Problem:
Give back exactly the stretch of data below from the line holding "destruct (logged_drop s" through the line holding "(l_start (fslog s) + i + 1));", both ends included, and leave the remaining lines out.

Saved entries
━━━━━━━━━━
Lemma logged_drop s i :
  log_wf s -> 0 <= i < log_n s ->
  drop (Z.to_nat i) (logged s) = log_block i s :: drop (S (Z.to_nat i)) (logged s) /\
  log_block i s ∉ drop (S (Z.to_nat i)) (logged s).
Proof.
  intros Hwf Hi.
  assert (Hd : drop (Z.to_nat i) (logged s) = log_block i s :: drop (S (Z.to_nat i)) (logged s)).
  { apply drop_S. rewrite logged_lookup by (done || lia). do 2 f_equal. lia. }
  split; [done|]. pose proof (lg_nodup s Hwf) as Hnd.
  rewrite <- (take_drop (Z.to_nat i) (logged s)), Hd in Hnd.
  apply NoDup_app in Hnd as (_ & _ & [H _]%NoDup_cons). done.
Qed.

Lemma wp_install_trans s :
  cache s [] (logged s) -> log_wf s ->
  wp install_trans (fun _ s' => cache s' [] [] /\
    wrote (home_writes s (Z.to_nat (log_n s))) s s') s.
Proof.
  intros Hc Hwf. unfold install_trans. apply wp_bind, wp_gets.
  pose proof (logged_small s Hwf) as HL. pose proof (lg_n s Hwf) as [Hn _].
  eapply wp_mono; [apply (wp_for_range (fun i s' =>
    cache s' [] (drop (Z.to_nat i) (logged s)) /\ wrote (home_writes s (Z.to_nat i)) s s'))|].
  - split; [done|]. by apply wrote_quiet.
  - intros i s1 Hi [C1 W1]. pose proof (w_out _ _ _ W1) as O1.
    destruct (log_entry s i Hwf) as (E1 & E2 & E3 & E4 & E5 & E6 & E7 & E8); [lia|].
    destruct (outside_log _ _ O1) as [L1 S1].
    apply wp_bind, wp_gets. rewrite L1, (lg_dev s Hwf), E3.
    destruct (logged_drop s i Hwf) as [Hd Hnd]; [lia|].
    assert (HLd : (length (drop (Z.to_nat i) (logged s)) < NBUF)%nat) by (rewrite length_drop; lia).
    assert (Hin : log_block i s ∈ drop (Z.to_nat i) (logged s)) by (rewrite Hd; set_solver).
    pose proof (filter_in_lt _ _ Hin).
    apply (rule_bread2 s1 (drop (Z.to_nat i) (logged s)) _ (log_block i s)); rewrite ?S1; auto; [lia|..].
    { intros s' Hs'. rewrite (log_block_outside i s) by congruence. done. }
    intros from to s3 C3 F3 T3 V3 _ Q3.
    eapply wp_mono; [eapply (rule_copy_tail s3 [] (drop (Z.to_nat i) (logged s)) to (log_block i s) _ from
        (l_start (fslog s) + i + 1));
      [eapply cache_weaken; [| |exact C3]; set_solver|exact T3|exact F3|done|done|set_solver..]|].
    intros _ s4 [C4 W4]. replace (Z.to_nat (i + 1)) with (S (Z.to_nat i)) by lia.
    split; [rewrite Hd in C4; by apply cache_filter_cons in C4|].
    rewrite home_writes_S. eapply wrote_trans; [exact W1|]. eapply wrote_quiet_l; [exact Q3|].
    replace (Z.of_nat (Z.to_nat i)) with i by lia. rewrite (w_view _ _ _ W1) in W4 by lia.
    rewrite after_ne in W4; [done|]. intros Hbad. apply E7.
    by apply (home_writes_targets s (Z.to_nat i)); [|lia|].
  - intros r s' [C W]. rewrite Z2Nat.id, drop_ge in * by (rewrite ?length_logged; done || lia).
    done.
Qed.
━━━━━━━━━━
Response to the task:
    destruct (logged_drop s i Hwf) as [Hd Hnd]; [lia|].
    assert (HLd : (length (drop (Z.to_nat i) (logged s)) < NBUF)%nat) by (rewrite length_drop; lia).
    assert (Hin : log_block i s ∈ drop (Z.to_nat i) (logged s)) by (rewrite Hd; set_solver).
    pose proof (filter_in_lt _ _ Hin).
    apply (rule_bread2 s1 (drop (Z.to_nat i) (logged s)) _ (log_block i s)); rewrite ?S1; auto; [lia|..].
    { intros s' Hs'. rewrite (log_block_outside i s) by congruence. done. }
    intros from to s3 C3 F3 T3 V3 _ Q3.
    eapply wp_mono; [eapply (rule_copy_tail s3 [] (drop (Z.to_nat i) (logged s)) to (log_block i s) _ from
        (l_start (fslog s) + i + 1));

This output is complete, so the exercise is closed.